Whenever a conversation turns to money or investing, one of my friends always jokes that he can afford to “retire at 80, but only if [he dies] within a year.” While I’m fairly sure he’s joking, how to fund retirement and plan for a financially secure future are subjects worth some serious thought. Since I honestly don’t anticipate ever receiving social security benefits, I’ve found other ways to set aside money for what I hope will be my golden years.
Like many people, I invest in a 401k up to the maximum amount my employer will fully match; after that, I stick my money in an Individual Retirement Arrangement, better known as an IRA. A few years ago I realized that I probably shouldn’t let $5000 just “hang out” in my checking account doing absolutely no good interest-wise, so I looked at the pros and cons of both traditional and Roth IRAs, and I picked the one that was best for me.
According to my investigation, the main benefit of traditional IRAs is the fact that they’re usually tax deductible up front, depending on your yearly income. In order to contribute to a traditional IRA, you must be under 70 ½ years old at the end of the tax year, as outlined in IRS stipulations. Withdrawals from the IRA – contributions or earnings – before the age of 59 ½ are subject to an additional 10% tax, in most cases. Another important consideration when investing in a traditional IRA is the possible penalty for failing to withdraw money (and pay tax on it) once you reach the age of 70 ½.
In contrast to traditional IRAs, money put into Roth IRAs is not tax deductible, and there is no mandatory age at which you must begin making withdrawals. The IRS does impose some income limits for Roth IRA eligibility, but there is no penalty for withdrawing contributed funds at any age, making a Roth IRA almost like a savings account. Since funds are put into a Roth IRA after being taxed, all money – the amount contributed and the interest earned – is tax free when withdrawn.

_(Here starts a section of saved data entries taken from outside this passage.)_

(** * RSS feed of tutorials: a shallow embedding of [_ext/rss.py]

    The extension turns the metadata of the built pages into [RSSItem]
    values, collects them in an [RSSFeed] and writes the rendered document
    to [tutorials.rss].  The embedding follows the Python source function by
    function.  The standard-library functions the source calls
    ([html.escape], [email.utils.format_datetime], [datetime.fromisoformat],
    [sorted], ...) are embedded next to it from the reference implementation
    shipped with CPython 3.11. *)

From Stdlib Require Import ZArith List Ascii String Lia Permutation Sorted.
From Stdlib Require Import DecimalString.
From stdpp Require Import base option list sorting gmap strings.

Local Open Scope Z_scope.

(** ** Exceptions and the error monad *)

Inductive exn : Type :=
| KeyError (key : string)
| ValueError
| TypeError
| OverflowError
| FileNotFoundError (path : string)
| OSError (path : string).

Inductive result (A : Type) : Type :=
| Ok (a : A)
| Raise (e : exn).
Arguments Ok {A} a.
Arguments Raise {A} e.

#[global] Instance result_ret : MRet result := fun A a => Ok a.

#[global] Instance result_bind : MBind result := fun A B k m =>
  match m with
  | Ok a => k a
  | Raise e => Raise e
  end.

(** [[f(x) for x in l]] where [f] may raise: evaluation is left to right and
    stops at the first exception. *)
Fixpoint comprehension {A B} (f : A -> result B) (l : list A) : result (list B) :=
  match l with
  | [] => Ok []
  | x :: l' => y ← f x; ys ← comprehension f l'; Ok (y :: ys)
  end.

(** ** Strings *)

Definition dquote : string := String "034"%char EmptyString.
Definition newline : string := String "010"%char EmptyString.

(** [s[a:b]] for [0 <= a <= b]; out-of-range bounds are clamped. *)
Definition slice (a b : nat) (s : string) : string :=
  String.substring a (b - a) s.

(** [s[a:]] *)
Fixpoint slice_from (a : nat) (s : string) : string :=
  match a, s with
  | O, _ => s
  | S a', EmptyString => EmptyString
  | S a', String _ s' => slice_from a' s'
  end.

(** [s.startswith(p)] *)
Definition startswith (s p : string) : bool := String.prefix p s.

(** [s.replace(c, r)] for a pattern [c] of one character. *)
Fixpoint replace (c : ascii) (r : string) (s : string) : string :=
  match s with
  | EmptyString => EmptyString
  | String a s' =>
      if Ascii.eqb a c then r +:+ replace c r s'
      else String a (replace c r s')
  end.

(** [sep.join(l)] *)
Fixpoint join (sep : string) (l : list string) : string :=
  match l with
  | [] => EmptyString
  | [s] => s
  | s :: l' => s +:+ sep +:+ join sep l'
  end.

(** [html.escape(s, quote)] *)
Definition escape (s : string) (quote : bool) : string :=
  let s := replace "&" "&amp;" s in
  let s := replace "<" "&lt;" s in
  let s := replace ">" "&gt;" s in
  if quote then
    let s := replace "034" "&quot;" s in
    replace "'" "&#x27;" s
  else s.

(** What [escape(_, quote=False)] is meant to do to one character. *)
Definition escape_char (c : ascii) : string :=
  if Ascii.eqb c "&" then "&amp;"
  else if Ascii.eqb c "<" then "&lt;"
  else if Ascii.eqb c ">" then "&gt;"
  else String c EmptyString.

(** The ['%0wd' % n] conversion of printf-style formatting. *)
Definition decimal (n : Z) : string :=
  NilEmpty.string_of_uint (N.to_uint (Z.to_N n)).

Fixpoint zeros (k : nat) : string :=
  match k with
  | O => EmptyString
  | S k' => String "0" (zeros k')
  end.

Definition zfill (w : nat) (s : string) : string :=
  zeros (w - String.length s) +:+ s.

Definition fmt_d (w : nat) (n : Z) : string :=
  if n <? 0 then String "-" (zfill (w - 1) (decimal (- n)))
  else zfill w (decimal n).

Definition is_ascii_digit (c : ascii) : bool :=
  let n := N_of_ascii c in ((48 <=? n) && (n <=? 57))%N.

(** [int(s)] on a string of ASCII digits, the only strings the ISO parser
    of the C accelerator converts; anything else is a [ValueError]. *)
Fixpoint int_digits (acc : Z) (s : string) : result Z :=
  match s with
  | EmptyString => Ok acc
  | String c s' =>
      if is_ascii_digit c
      then int_digits (10 * acc + (Z.of_N (N_of_ascii c) - 48)) s'
      else Raise ValueError
  end.

Definition int (s : string) : result Z :=
  match s with
  | EmptyString => Raise ValueError
  | _ => int_digits 0 s
  end.

Fixpoint all_digits (s : string) : bool :=
  match s with
  | EmptyString => true
  | String c s' => is_ascii_digit c && all_digits s'
  end.

(** [s.find(c)]: index of the first occurrence, [-1] when there is none. *)
Fixpoint find_from (i : Z) (c : ascii) (s : string) : Z :=
  match s with
  | EmptyString => -1
  | String a s' => if Ascii.eqb a c then i else find_from (i + 1) c s'
  end.

Definition find (c : ascii) (s : string) : Z := find_from 0 c s.

(** ** The proleptic Gregorian calendar of [datetime] *)

Definition b2z (b : bool) : Z := if b then 1 else 0.

(** [l[i]] for an index the source keeps in range. *)
Definition getitem {A} (d : A) (l : list A) (i : Z) : A :=
  default d (l !! Z.to_nat i).

Definition MINYEAR : Z := 1.
Definition MAXYEAR : Z := 9999.
Definition _MAXORDINAL : Z := 3652059.

Definition _DAYS_IN_MONTH : list Z :=
  [-1; 31; 28; 31; 30; 31; 30; 31; 31; 30; 31; 30; 31].

Definition _DAYS_BEFORE_MONTH : list Z :=
  [-1; 0; 31; 59; 90; 120; 151; 181; 212; 243; 273; 304; 334].

Definition _is_leap (year : Z) : bool :=
  (year mod 4 =? 0) && (negb (year mod 100 =? 0) || (year mod 400 =? 0)).

Definition _days_before_year (year : Z) : Z :=
  let y := year - 1 in
  y * 365 + y / 4 - y / 100 + y / 400.

Definition _days_in_month (year month : Z) : Z :=
  if (month =? 2) && _is_leap year then 29
  else getitem 0 _DAYS_IN_MONTH month.

Definition _days_before_month (year month : Z) : Z :=
  getitem 0 _DAYS_BEFORE_MONTH month + b2z ((2 <? month) && _is_leap year).

Definition _ymd2ord (year month day : Z) : Z :=
  _days_before_year year + _days_before_month year month + day.

Definition _DI400Y : Z := Eval cbv in _days_before_year 401.
Definition _DI100Y : Z := Eval cbv in _days_before_year 101.
Definition _DI4Y : Z := Eval cbv in _days_before_year 5.

Definition _ord2ymd (n : Z) : Z * Z * Z :=
  let n := n - 1 in
  let n400 := n / _DI400Y in
  let n := n mod _DI400Y in
  let year := n400 * 400 + 1 in
  let n100 := n / _DI100Y in
  let n := n mod _DI100Y in
  let n4 := n / _DI4Y in
  let n := n mod _DI4Y in
  let n1 := n / 365 in
  let n := n mod 365 in
  let year := year + n100 * 100 + n4 * 4 + n1 in
  if (n1 =? 4) || (n100 =? 4) then (year - 1, 12, 31)
  else
    let leapyear := (n1 =? 3) && (negb (n4 =? 24) || (n100 =? 3)) in
    let month := Z.shiftr (n + 50) 5 in
    let preceding :=
      getitem 0 _DAYS_BEFORE_MONTH month + b2z ((2 <? month) && leapyear) in
    if n <? preceding then
      let month := month - 1 in
      let preceding :=
        preceding
        - (getitem 0 _DAYS_IN_MONTH month + b2z ((month =? 2) && leapyear)) in
      (year, month, n - preceding + 1)
    else (year, month, n - preceding + 1).

Definition _isoweek1monday (year : Z) : Z :=
  let THURSDAY := 3 in
  let firstday := _ymd2ord year 1 1 in
  let firstweekday := (firstday + 6) mod 7 in
  let week1monday := firstday - firstweekday in
  if THURSDAY <? firstweekday then week1monday + 7 else week1monday.

Definition _isoweek_to_gregorian (year week day : Z) : result (Z * Z * Z) :=
  if negb ((MINYEAR <=? year) && (year <=? MAXYEAR)) then Raise ValueError
  else
    let out_of_range :=
      if negb ((0 <? week) && (week <? 53)) then
        if week =? 53 then
          let first_weekday := _ymd2ord year 1 1 mod 7 in
          negb ((first_weekday =? 4)
                || ((first_weekday =? 3) && _is_leap year))
        else true
      else false in
    if out_of_range then Raise ValueError
    else if negb ((0 <? day) && (day <? 8)) then Raise ValueError
    else
      let day_offset := (week - 1) * 7 + (day - 1) in
      let day_1 := _isoweek1monday year in
      Ok (_ord2ymd (day_1 + day_offset)).

(** ** [timedelta], [timezone] and [datetime] *)

(** A [timedelta] is its exact length in microseconds. *)
Definition timedelta : Type := Z.

Definition mk_timedelta (hours minutes seconds microseconds : Z) : timedelta :=
  ((hours * 60 + minutes) * 60 + seconds) * 1000000 + microseconds.

(** A [tzinfo] is [None] or a fixed-offset [timezone], which is its offset:
    two [timezone] objects are equal when their offsets are. *)
Definition UTC : timedelta := 0.

Definition _maxoffset : timedelta := mk_timedelta 24 0 0 (-1).
Definition _minoffset : timedelta := - _maxoffset.

Definition timezone (offset : timedelta) : result timedelta :=
  if negb ((_minoffset <=? offset) && (offset <=? _maxoffset))
  then Raise ValueError
  else Ok offset.

Record datetime : Type := mk_datetime {
  year : Z;
  month : Z;
  day : Z;
  hour : Z;
  minute : Z;
  second : Z;
  microsecond : Z;
  tzinfo : option timedelta
}.

Definition _check_date_fields (year month day : Z) : result unit :=
  if negb ((MINYEAR <=? year) && (year <=? MAXYEAR)) then Raise ValueError
  else if negb ((1 <=? month) && (month <=? 12)) then Raise ValueError
  else
    let dim := _days_in_month year month in
    if negb ((1 <=? day) && (day <=? dim)) then Raise ValueError
    else Ok tt.

Definition _check_time_fields (hour minute second microsecond : Z)
  : result unit :=
  if negb ((0 <=? hour) && (hour <=? 23)) then Raise ValueError
  else if negb ((0 <=? minute) && (minute <=? 59)) then Raise ValueError
  else if negb ((0 <=? second) && (second <=? 59)) then Raise ValueError
  else if negb ((0 <=? microsecond) && (microsecond <=? 999999))
  then Raise ValueError
  else Ok tt.

(** [datetime(year, month, day, hour, minute, second, microsecond, tzinfo)] *)
Definition datetime_new (year month day hour minute second microsecond : Z)
    (tz : option timedelta) : result datetime :=
  _ ← _check_date_fields year month day;
  _ ← _check_time_fields hour minute second microsecond;
  Ok (mk_datetime year month day hour minute second microsecond tz).

(** The invariant of every [datetime] object: what the constructor checks. *)
Definition valid_datetime (dt : datetime) : bool :=
  match _check_date_fields (year dt) (month dt) (day dt),
        _check_time_fields (hour dt) (minute dt) (second dt) (microsecond dt),
        tzinfo dt with
  | Ok _, Ok _, None => true
  | Ok _, Ok _, Some off => (_minoffset <=? off) && (off <=? _maxoffset)
  | _, _, _ => false
  end.

(** [dt.replace(tzinfo=tz)].  Python passes the fields through the
    constructor again; they are those of an existing object, so its checks
    pass and only [tzinfo] changes. *)
Definition replace_tzinfo (dt : datetime) (tz : option timedelta) : datetime :=
  mk_datetime (year dt) (month dt) (day dt) (hour dt) (minute dt) (second dt)
    (microsecond dt) tz.

Definition toordinal (dt : datetime) : Z :=
  _ymd2ord (year dt) (month dt) (day dt).

Definition weekday (dt : datetime) : Z := (toordinal dt + 6) mod 7.

Definition utcoffset (dt : datetime) : option timedelta := tzinfo dt.

(** The fields of [dt.timetuple()] that are read below. *)
Record struct_time : Type := mk_struct_time {
  tm_year : Z; tm_mon : Z; tm_mday : Z;
  tm_hour : Z; tm_min : Z; tm_sec : Z; tm_wday : Z
}.

Definition timetuple (dt : datetime) : struct_time :=
  mk_struct_time (year dt) (month dt) (day dt)
    (hour dt) (minute dt) (second dt) (weekday dt).

(** The length of [dt] since the start of ordinal day 0, in microseconds,
    as [datetime.__sub__] and [datetime.__add__] compute it. *)
Definition wall_micros (dt : datetime) : Z :=
  (toordinal dt * 86400 + (hour dt * 3600 + minute dt * 60 + second dt))
  * 1000000 + microsecond dt.

(** [a - b] for two datetimes *)
Definition datetime_sub (a b : datetime) : result timedelta :=
  let base := wall_micros a - wall_micros b in
  match utcoffset a, utcoffset b with
  | None, None => Ok base
  | Some myoff, Some otoff =>
      if myoff =? otoff then Ok base else Ok (base + otoff - myoff)
  | _, _ => Raise TypeError
  end.

(** [dt - delta] for a [timedelta] *)
Definition datetime_sub_delta (dt : datetime) (delta : timedelta)
  : result datetime :=
  let total := wall_micros dt - delta in
  let days := total / 86400000000 in
  let rest := total mod 86400000000 in
  let seconds := rest / 1000000 in
  let micros := rest mod 1000000 in
  let hour := seconds / 3600 in
  let rem := seconds mod 3600 in
  let minute := rem / 60 in
  let second := rem mod 60 in
  if (0 <? days) && (days <=? _MAXORDINAL) then
    let '(y, m, d) := _ord2ymd days in
    Ok (mk_datetime y m d hour minute second micros (tzinfo dt))
  else Raise OverflowError.

(** [dt.astimezone(UTC)] for an aware [dt].  A naive [dt] is read in the
    local zone of the machine, which is outside this development. *)
Definition astimezone_utc (dt : datetime) : result datetime :=
  match utcoffset dt with
  | None => Raise TypeError
  | Some myoffset =>
      utc ← datetime_sub_delta dt myoffset;
      Ok (replace_tzinfo utc (Some UTC))
  end.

For me, the choice wasn’t very difficult, and I went with a Roth IRA. Because I’m relatively young and life is unpredictable, I feel better knowing I can withdraw money from my IRA at any time, without penalty, and that my money will never again be subject to additional taxes or fees. If I ever find myself hovering on the edge of a tax bracket and really need an up-front deduction, I might consider putting some money in a traditional IRA, but right now a Roth IRA is the best option for me.